2026年、フランス各地は度重なる熱波に見舞われ、ワイン用ブドウの成熟が進み、記録的に早い収穫期を迎えている。ボルドーも例外ではない。高温に加えて降雨の少ない乾燥した状態が続き、大規模な火災が発生するなど非常事態も発生した。
こうした深刻な気候変動の影響は年々顕著になり、変化のスピードも増している。ブドウ栽培においても、これまでとは異なる環境に適応するために新たな対策が求められているなか、具体的な行動に移している生産者の一つが、「ソシエテ・シヴィル・デュ・シャトー・ラフルール」(Société Civile du Château Lafleur、以下ラフルール)だ。
ラフルールの拠点は、ボルドー右岸のポムロール村。小さなアペラシオンながら、ペトリュスをはじめとする少数精鋭の生産者たちが、世界最高峰と称されるワインを生み出す銘醸地だ。ここ右岸では、カベルネ・ソーヴィニヨンを主体とするワインが多い左岸に対し、メルロとカベルネ・フランを主要品種としてワインが造られる。
その名称は、畑の名から来ている。15世紀から17世紀にかけてラフルール家が耕作していた4.5ヘクタールの小さな畑。1872年にアンリ・グルルーが取得し、1985年にはジャックとシルヴィ・ギノドー夫妻が受け継いだ。現在は、ギノドー家が管理する他の場所も含めて約24ヘクタールの畑から6つのワインを造っている。
ラフルールの特徴は、まず家族が代々引き継いできた「ブシェ(Bouchet)」と呼ばれるカベルネ・フランの存在だ。カベルネ・フランはフローラルで清涼感のあるアロマを持ち、ワインに過度な重さを与えないことから、軽やかなワインが求められる昨今、あらためて注目される可能性のある品種でもある。ポムロールで伝統的に「ブシェ」と呼ばれてきたが、今では、このブシェを受け継ぐブドウ樹を持つ生産者は少なくなっている。
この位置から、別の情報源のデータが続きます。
(** ** One event of the control loop *)
Definition answers (p : Proc W ControlFrame) : Proc W Reply := pbind p (fun f => Ret (Answer f)).
Definition frame_p (hd : SessionHandle) (user : AuthedUser) (token : string) (f : ControlFrame) : Proc W Reply :=
  match f with
  | Goodbye => Ret (Quiet Stop)
  | Ping nonce => Ret (Answer (Pong nonce))
  | Claim hs ps => answers (claim_p hd user token hs ps)
  | Release hs ps => answers (release_p user token hs ps)
  | ListOwned => answers (list_p user)
  | Hello _ _ _ _ => Ret (Answer (Frames.Error MalformedClaim "duplicate Hello"))
  | _ => Ret (Quiet Continue)
  end.
Definition event_p (on : bool) (hd : SessionHandle) (user : AuthedUser) (token : string) (ev : CtrlEvent) :
    Proc W Reply :=
  match ev with
  | EvFrame f => frame_p hd user token f
  | EvReadErr _ => Ret (Quiet Stop)
  | EvSilent => Ret (Quiet Stop)
  | EvTick => if on then revalidate_p (sh_session_id hd) user token else Ret (Quiet Continue)
  end.
(** Queueing the reply: the session's own channel. *)
Definition finish (r : Reply) (s : Sess W) : Next * Sess W :=
  match r with
  | Answer f => let (ok, s') := push stalls f s in (if (ok : bool) then Continue else Stop, s')
  | Last f => (Stop, (push stalls f s).2)
  | Quiet n => (n, s)
  end.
メルロが多く植わっているポムロールにおいて、ラフルールではメルロとカベルネ・フランをほぼ半分ずつ用いる。醸造責任者のオムリ・ラム氏は、代々受け継いできたブシェについて、「私たちのブシェには、(カベルネ・フランに時として表れる)ピーマンのようなニュアンスはなく、ライラックのような、よりフローラルな芳香さがあります。口当たりも非常に緻密です」と説明する。
そして、ボルドーではシャトー(生産者)という名のもとに複数の区画のワインをブレンドして造る生産者が多いなか、ラフルールでは、それぞれ異なる畑や場所の個性を一つひとつ探究し、そのテロワールと、そこに植えられたブドウ品種の個性を各ワインに表現している。